The variation of precipitation in South America is characterized by different mechanisms that both initiate and sustain precipitation. Analysis to characterize regional differences is done utilizing datasets derived from the Tropical Rainfall Measuring Mission (TRMM) satellite as well as National Center for Environmental Prediction (NCEP) Reanalysis data. Four regions were studied. These included the Amazon Basin (West), northeast coast (East), location of the South Atlantic Convergence Zone (SACZ), and extreme southeastern Brazil (South). In these regions, variables such as rain rate, feature size, lighting flash counts, updraft strength, and thermodynamic fluxes were analyzed. Before onset in the Amazon Basin, sensible heat flux increases and is well correlated with increases in lighting flash counts that were observed using TRMM, implying thermodynamic forcing. After onset, the features become less electrified, however their frequency and rain rates increase. The East region experiences similar pre and post-onset behavior, however oceanic influence not only limits the vertical intensity of convection, but also acts to delay the timing of onset by two months, compared to the West. Fronts are the dominant driver of precipitation in the SACZ region, increasing in frequency as onset approaches. Time series analysis from TRMM illustrates high variability in precipitation and increases in frequency of features here that is consistent with an increase in frontal activity. Also, composite directional wind plots using NCEP 850 mb wind data, reveals interactions between the Tropics and sub-Tropics. Pre-onset MCCs dominate South time series and frontal intrusions drive precipitation in the post-onset period. Understanding distinct regional mechanisms of precipitation can increase the predictability of monsoon onset all over South America.
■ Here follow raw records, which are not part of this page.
(** * MeliDiscount: the load tester ([load_test.py]) and the fixture seeder
    ([main.py]), embedded as Rocq functions.

    Conventions of the embedding.
    - A Python [int] is a [Z]; a [str] is a [string] whose characters are
      read as the code points 0..255 (the message that [main.py] prints has
      characters beyond them: it is kept as the bytes of the source).
    - A [float] is a rational ([Q]), and the arithmetic of the program and
      of the library on floats rounds to binary64: [fl] gives the binary64
      number nearest to a rational, ties to the even significand, the
      subnormal numbers included. Overflow to infinity is left out: the
      properties of computed values are stated for numbers far below the
      largest binary64 number.
    - A call that can raise returns a [result].
    - The pseudo random generator, the clock, the file system and the HTTP
      server are explicit arguments. *)

From Stdlib Require Import ZArith QArith Qabs Qround Qpower Lqa Ascii.
From stdpp Require Import base tactics option list sorting strings pretty.

Local Open Scope string_scope.
Local Open Scope list_scope.
Local Open Scope Z_scope.

(** ** Python runtime *)

Inductive exn : Type :=
  | SystemExit (msg : string)
  | ValueError
  | IndexError
  | KeyError
  | OSError
  | UnicodeDecodeError
  | OverflowError
  | StatisticsError
  | TransportError.

Inductive result (A : Type) : Type :=
  | Ok (a : A)
  | Raise (e : exn).
Arguments Ok {A} a.
Arguments Raise {A} e.

Global Instance result_ret : MRet result := λ A a, Ok a.

Global Instance result_bind : MBind result := λ A B k r,
  match r with
  | Ok a => k a
  | Raise e => Raise e
  end.

(** [len(range(lo, hi, step))], as CPython computes it. *)
Definition range_len (lo hi step : Z) : Z :=
  if (0 <? step) && (lo <? hi) then 1 + (hi - 1 - lo) / step
  else if (step <? 0) && (hi <? lo) then 1 + (lo - 1 - hi) / (- step)
  else 0.

(** [range(lo, hi, step)]; a zero step raises [ValueError]. *)
Definition range3 (lo hi step : Z) : result (list Z) :=
  if step =? 0 then Raise ValueError
  else Ok (map (λ k, lo + Z.of_nat k * step)
               (seq 0 (Z.to_nat (range_len lo hi step)))).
This is important for those who live there and depend on seasonal rains for their livelihood. Also, knowing what mechanisms are working in different regions at different times of the year and incorporating their respective contributions to the global heat budget, we can increase the accuracy of global models. The next step would be to use these observations to model the observed regional variability and timing, and identify the contributions and long-term implications of heat release from the South American Monsoon System (SAMS) on the global scale.